La herencia modernista aún estaba viva en la atmósfera literaria en que los hermanos Loynaz empezaron a escribir, allá en La Habana de los comienzos del siglo XX, y nada induce a pensar que Dulce María la haya recibido de aquel primer Juan Ramón Jiménez tributario del esteticismo rubendariano de AZUL y que Bousoño ve, con razón, tan lejos. Más bien parece que la recibió del contenido y meditabundo Darío de la última hora, mucho, muchísimo más conocido en aquella Cuba que el entonces joven poeta español y, sin duda, mucho más próximo que el Juan Ramón modernista al espíritu concentrado, proclive al intimismo y a las meditaciones metafísicas, de la poetisa cubana. Pero ni siquiera Darío deja una impronta definida en ella. Sí la dejan, y es visible, los parnasianos y los simbolistas franceses, a quienes Dulce María y Enrique Loynaz leyeron intensamente antes de abandonarlos por Tagore y otros poetas orientales.

El “ligero influjo juanramoniano” que a veces percibe Vitier en VERSOS y JUEGOS DE AGUA procede del Juan Ramón que ya ha evolucionado hacia la “poesía pura”, corriente que en Cuba se llamó Poesía Nueva –representada por Brull, Ballagas y Florit– y en la que no encaja la obra de la Loynaz, distante, como es notorio en POEMAS SIN NOMBRE (1953), ÚLTIMOS DÍAS DE UNA CASA (1958) y BESTIARIUM (1991), del Modernismo y del purismo juanramoniano, y bien elocuente de la singularidad de esta creadora.

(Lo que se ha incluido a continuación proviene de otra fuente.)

(* ===== verification/Messaging.v ===== *)
(** * Messaging: the engines of a conversation over core-api

    Composes Conversation and CoreDelivery.  Devices encrypt with their engines
    and upload the ciphertexts as events of a group; an upload may fail, or
    succeed without the device learning it, and is then repeated.  Devices ask
    core-api for pages of events, each from the last cursor it saw, and process
    what they get.  The log of Conversation is what core-api has stored for the
    group: this file shows that the composition keeps the promise of Conversation.
    The Rust code has the operations that such a client calls; the client itself
    is the applications'.  It encrypts a text only when the one before has been
    acknowledged. *)
From Stdlib Require Import ZArith Lia Sorting.Sorted.
From stdpp Require Import base gmap list strings relations.
From S2P Require Import Prelude Protocol Crypto Sql Identity CoreDb CoreApi CoreDelivery Dispatch Server.
From S2P Require Import Mls ReferenceMls Conversation.
Import Db.

(** A device: its engine, the last cursor that it saw, the identifiers of the
    events that it made, the event that it has made last and that has not been
    acknowledged, with its text, the texts it wrote, and what it has heard. *)
Record member `{M : OpenMls} : Type := Member {
  device_id : Id;
  own_engine : CryptoEngine.t;
  mark : Z;
  own_events : list Id;
  outgoing : option (UploadedEvent.t * bytes);
  written : list bytes;
  has_heard : list (result CryptoError.t IncomingMessage.t)
}.
(** The devices, core-api, and what was said, in the order in which core-api
    stored it. *)
Record system `{M : OpenMls} : Type := System {
  parties : list member; server : Backend; history : list entry
}.

Section System.
Context `{M : OpenMls} `{C : Crypto} `{U : Unicode}.

Definition newcomer (since : Z) (x : Id) (e : CryptoEngine.t) : member := Member _ x e since [] None [] [].

(** A text is encrypted for an event that is to be uploaded. *)
Definition write (chat : bytes) (g : Id) (i : nat) (text : bytes) (event_id client_message_id : Id)
    (kind : Z) (s : system) : option system :=
  m ← parties s !! i;
  match outgoing m with
  | Some _ => None
  | None =>
      match encrypt_application_message chat text (own_engine m) with
      | (Ok c, e) =>
          let ev := UploadedEvent.Make event_id g (device_id m) client_message_id kind c None in
          Some (System _ (<[i := Member _ (device_id m) e (mark m) (event_id :: own_events m)
                                   (Some (ev, text)) (written m ++ [text]) (has_heard m)]> (parties s))
                  (server s) (history s))
      | (Err _, _) => None
      end
  end.
Definition acknowledged (m : member) : member :=
  Member _ (device_id m) (own_engine m) (mark m) (own_events m) None (written m) (has_heard m).
(** The event is uploaded, under any failures of the database.  When the answer
    is an error or is lost, the device keeps it to upload it again. *)
Definition send (i : nat) (now : Z) (fl : list bool) (answered : bool) (s : system) : option system :=
  m ← parties s !! i;
  '(ev, text) ← outgoing m;
  let '(r, w) := upload_event now ev (with_faults fl (server s)) in
  match r with
  | Ok accepted =>
      Some (System _ (if answered then <[i := acknowledged m]> (parties s) else parties s) w
              (if UploadAccepted.duplicate accepted then history s
               else history s ++ [Entry i (UploadedEvent.ciphertext ev) text]))
  | Err _ => Some (System _ (parties s) w (history s))
  end.

(** A device skips its own events and processes the others. *)
Definition hear_event (chat : bytes) (m : member) (e : SyncEvent.t) : member :=
  if bool_decide (SyncEvent.event_id e ∈ own_events m)
  then Member _ (device_id m) (own_engine m) (SyncEvent.cursor e) (own_events m) (outgoing m) (written m)
         (has_heard m)
  else
    let '(r, en) := process_incoming_message chat (SyncEvent.ciphertext e) (own_engine m) in
    Member _ (device_id m) en (SyncEvent.cursor e) (own_events m) (outgoing m) (written m) (has_heard m ++ [r]).
(** A device asks for the page after the last cursor that it saw, under any
    failures of the database. *)
Definition pull (chat : bytes) (g : Id) (i : nat) (now limit : Z) (fl : list bool) (s : system) : option system :=
  m ← parties s !! i;
  match sync_group now (device_id m) g (mark m) limit (with_faults fl (server s)) with
  | (Ok page, w) => Some (System _ (<[i := foldl (hear_event chat) m page]> (parties s)) w (history s))
  | (Err _, w) => Some (System _ (parties s) w (history s))
  end.
Fixpoint pulls (n : nat) (chat : bytes) (g : Id) (i : nat) (now limit : Z) (s : system) : option system :=
  match n with
  | O => Some s
  | S n => s ← pull chat g i now limit [] s; pulls n chat g i now limit s
  end.
(* ===== verification/Conformance.v ===== *)
(** * Conformance: the repository's own tests, run on the model

    The unit tests of messenger-protocol, messenger-transport, messenger-core,
    messenger-identity, messenger-crypto, messenger-uniffi and relay-directory,
    the PostgreSQL test of core-api (services/core-api/tests/postgres.rs) and the
    examples size_report.rs, identity_harness.rs and crypto_report.rs, statement
    by statement, over the definitions that the other files prove theorems about.
    An [unwrap] that fails or an assertion that does not hold is [None].  The
    clock, the random bytes and the generated keys are fixed values, the
    cryptography is [toy_crypto], the network of the socket test echoes, and the
    groups are those of ReferenceMls: the tests show that the calls fit together
    and not what OpenMLS does.

    Left out: assertions that look for a plaintext in a ciphertext or a file,
    since the ciphertexts of [toy_crypto] contain the plaintext, with the recovery
    test that is about one; the test with ten thousand messages and threads; and
    the tests that only look for a panic in a decoder, which is total here. *)
From Stdlib Require Import ZArith Lia.
From stdpp Require Import base gmap list strings pretty.
From S2P Require Import Prelude Cursor Protocol Crypto Directory DirectoryTool Manager.
From S2P Require Import Sql LocalDb LocalStore Identity CoreDb CoreApi Dispatch Network Mls ReferenceMls Ffi Lab.

(** ** Test scripts

    A test runs operations on a state [S] and stops at the first failure. *)
Definition script (S A : Type) : Type := S → option (A * S).
#[export] Instance script_ret S : MRet (script S) := λ A a s, Some (a, s).
#[export] Instance script_bind S : MBind (script S) := λ A B f m s,
  match m s with Some (a, s) => f a s | None => None end.

Section Steps.
Context {S E A : Type}.
Implicit Types op : S → result E A * S.

(** [op(..).unwrap()] *)
Definition unwrap op : script S A := λ s,
  match op s with (Ok a, s) => Some (a, s) | (Err _, _) => None end.
(** [assert!(matches!(op(..), Err(e)))] *)
Definition refused `{EqDecision E} (e : E) op : script S unit := λ s,
  match op s with (Err x, s) => if bool_decide (x = e) then Some (tt, s) else None | _ => None end.
(** [assert!(op(..).is_err())] *)
Definition fails op : script S unit := λ s,
  match op s with (Err _, s) => Some (tt, s) | _ => None end.
(** The result itself, for the caller to inspect. *)
Definition outcome_of op : script S (result E A) := λ s, Some (op s).
End Steps.

Definition expected {S A} (a : option A) : script S A := λ s, a ≫= λ a, Some (a, s).
Definition assert_ {S} (b : bool) : script S unit := λ s, if b then Some (tt, s) else None.
Definition assert_eq {S A} `{EqDecision A} (x y : A) : script S unit := assert_ (bool_decide (x = y)).
Definition observe {S A} (f : S → A) : script S A := λ s, Some (f s, s).
Definition change {S} (f : S → S) : script S unit := λ s, Some (tt, f s).
Definition passes_from {S A} (s : S) (t : script S A) : option A := fst <$> t s.
(** [assert!(matches!(r, Err(e)))] for a pure function. *)
Definition error_is {S E A} `{EqDecision E} (e : E) (r : result E A) : script S unit :=
  assert_ match r with Err x => bool_decide (x = e) | Ok _ => false end.
Definition is_err {E A} (r : result E A) : bool := match r with Err _ => true | Ok _ => false end.

#[export] Instance protocol_error_eq_dec : EqDecision Protocol.Error.t.
Proof. solve_decision. Defined.
#[export] Instance frame_type_eq_dec : EqDecision FrameType.t.
Proof. solve_decision. Defined.
#[export] Instance frame_eq_dec : EqDecision TransportFrame.t.
Proof. solve_decision. Defined.
#[export] Instance application_type_eq_dec : EqDecision ApplicationType.t.
Proof. solve_decision. Defined.
#[export] Instance envelope_eq_dec : EqDecision ApplicationEnvelope.t.
Proof. solve_decision. Defined.
#[export] Instance endpoint_eq_dec : EqDecision RelayEndpoint.t.
Proof. solve_decision. Defined.
#[export] Instance directory_eq_dec : EqDecision SignedRelayDirectory.t.
Proof. solve_decision. Defined.
#[export] Instance incoming_message_eq_dec : EqDecision IncomingMessage.t.
Proof. solve_decision. Defined.

#[export] Existing Instances TransportError.t_eq_dec CoreError.t_eq_dec ApiError.t_eq_dec.

(** A whole test, run from nothing. *)
Abbreviation test := (script unit unit).

(** ** messenger-protocol *)
Module ProtocolTests.
Definition id : Id := fill 16 7.
Definition frame : TransportFrame.t := TransportFrame.Make 1 FrameType.Ping id 0 [].
Definition hex (b : bytes) : bytes := encode_hex b.

(** The files of docs/protocol-vectors, trimmed. *)
Definition v1_ping : bytes := lit "8601010e50070707070707070707070707070707070040".
Definition v1_text_message : bytes :=
  lit "85020150070707070707070707070707070707075007070707070707070707070707070707420102".
Definition v1_upload_envelope : bytes :=
  lit "8601010650070707070707070707070707070707071a00093a80420102".

Definition deterministic_round_trip : test :=
  a ← expected (expect (TransportFrame.encode frame));
  b ← expected (expect (TransportFrame.encode frame));
  _ ← assert_eq a b;
  decoded ← expected (expect (TransportFrame.decode a));
  _ ← assert_eq decoded frame;
  _ ← assert_eq (hex a) (lit "8601010e50070707070707070707070707070707070040");
  assert_eq (hex a) v1_ping.

Definition rejects_malformed_truncated_oversized_and_map : test :=
  _ ← error_is Error.Truncated (TransportFrame.decode [z2b 134]);
  _ ← error_is Error.Malformed (TransportFrame.decode [z2b 161; z2b 0; z2b 0]);
  _ ← error_is Error.TooLarge (TransportFrame.decode (replicate (Z.to_nat (MAX_FRAME_SIZE + 1)) (z2b 0)));
  _ ← error_is Error.NonCanonical (TransportFrame.decode [z2b 134; z2b 24; z2b 1]);
  trailing ← expected (expect (TransportFrame.encode frame));
  _ ← error_is Error.TrailingBytes (TransportFrame.decode (trailing ++ [z2b 0]));
  let excessive_ttl := TransportFrame.Make 1 FrameType.Ping id (MAX_TTL_SECONDS + 1) [] in
  assert_ match TransportFrame.encode excessive_ttl with
          | Err Error.FieldOutOfRange | Err Error.TooLarge => true
          | _ => false
          end.

Definition app_round_trip : test :=
  let x := ApplicationEnvelope.Make ApplicationType.TextMessage id id [z2b 1; z2b 2] in
  encoded ← expected (expect (ApplicationEnvelope.encode x));
  decoded ← expected (expect (ApplicationEnvelope.decode encoded));
  _ ← assert_eq decoded x;
  _ ← assert_eq (hex encoded) v1_text_message;
  let upload := TransportFrame.Make PROTOCOL_VERSION FrameType.UploadEnvelope id DEFAULT_TTL_SECONDS
    [z2b 1; z2b 2] in
  uploaded ← expected (expect (TransportFrame.encode upload));
  assert_eq (hex uploaded) v1_upload_envelope.

Definition duplicate_map_keys_and_unknown_fields_are_rejected : test :=
  _ ← error_is Error.Malformed (TransportFrame.decode [z2b 162; z2b 1; z2b 1; z2b 1; z2b 2]);
  extended ← expected (expect (TransportFrame.encode frame));
  error_is Error.Malformed (TransportFrame.decode (z2b 135 :: drop 1 extended ++ [z2b 0])).

Definition compression_requires_real_saving : test :=
  _ ← assert_eq (choose_compressed_body [z2b 1; z2b 2] [z2b 1; z2b 2]) None;
  assert_eq (choose_compressed_body [z2b 1; z2b 2; z2b 3] [z2b 9]) (Some [z2b 9]).

(** The body of the property-based test, for one choice of its inputs. *)
Definition arbitrary_canonical_frames_round_trip (kind ttl : Z) (body : bytes) (id : Id) : test :=
  kind ← expected (expect (FrameType.parse kind));
  let frame := TransportFrame.Make PROTOCOL_VERSION kind id ttl body in
  encoded ← expected (expect (TransportFrame.encode frame));
  decoded ← expected (expect (TransportFrame.decode encoded));
  assert_eq decoded frame.
(** * yoani-buppan-helper: the event list pipeline of [app.js]

    A shallow embedding of [app.js] (fetch, normalise, sort, count, filter,
    render) and the properties of it that the specification relies on.

    Conventions of the embedding.
    - A JavaScript string is the [string] of its UTF-8 bytes.  Every
      operation the program performs on strings (strict equality,
      concatenation, splitting on ['/'], replacing ASCII characters) acts the
      same way on the UTF-8 bytes of well-formed text.
    - A value whose JavaScript type the program does not fix (the page token
      of a response) is a [JsVal].
    - [created] is a [Num]: the time value of a valid [Date], an integral
      number of milliseconds, or [NaN] for a document whose [createTime] is
      missing or is not parsed.  A difference of two time values is taken
      exactly; of the comparator of the sort only the sign is used, and the
      rounding of a difference does not change its sign.
    - The platform (network, calendar) is a record [Host] passed explicitly.
    - Module-level variables ([allEvents], [currentFilter]) and the part of
      the page the program writes to are fields of [App]. *)

From stdpp Require Import base list strings gmap pretty.
From Stdlib Require Import ZArith Ascii Permutation Sorted Lia.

Aludiendo a los jueces que votaron por la Loynaz, Bousoño dice: “Además no sé qué han querido premiar porque tampoco desde el punto de vista político tiene sentido”. ¿Y es que este premio habría podido tener un sentido político que lo justificara a falta del literario? Claro está que el régimen de Castro, cada día más desprestigiado y aislado internacionalmente, no demoró en manipular a su favor el Cervantes, lo cual era previsible; pero habría sido una falta imperdonable que, para evitar esto, los jueces hubiesen privado del premio a quien, según su criterio, lo merecía por el valor de su obra poética. Habría sido un mal chiste que, por no darle a Castro la oportunidad de hacerse un poco de ridícula propaganda chovinista, se le hubiese negado el premio a una gran poetisa que no es nada sospechosa de ser castrista.

[EL OBSERVADOR, Barcelona, 18/2/1993; DIARIO DE CÁDIZ, 22/4/1993.]
[Foto: Dulce María recibe el galardón de manos del Rey Juan Carlos I en el paraninfo de la Universidad de Alcalá de Henares.]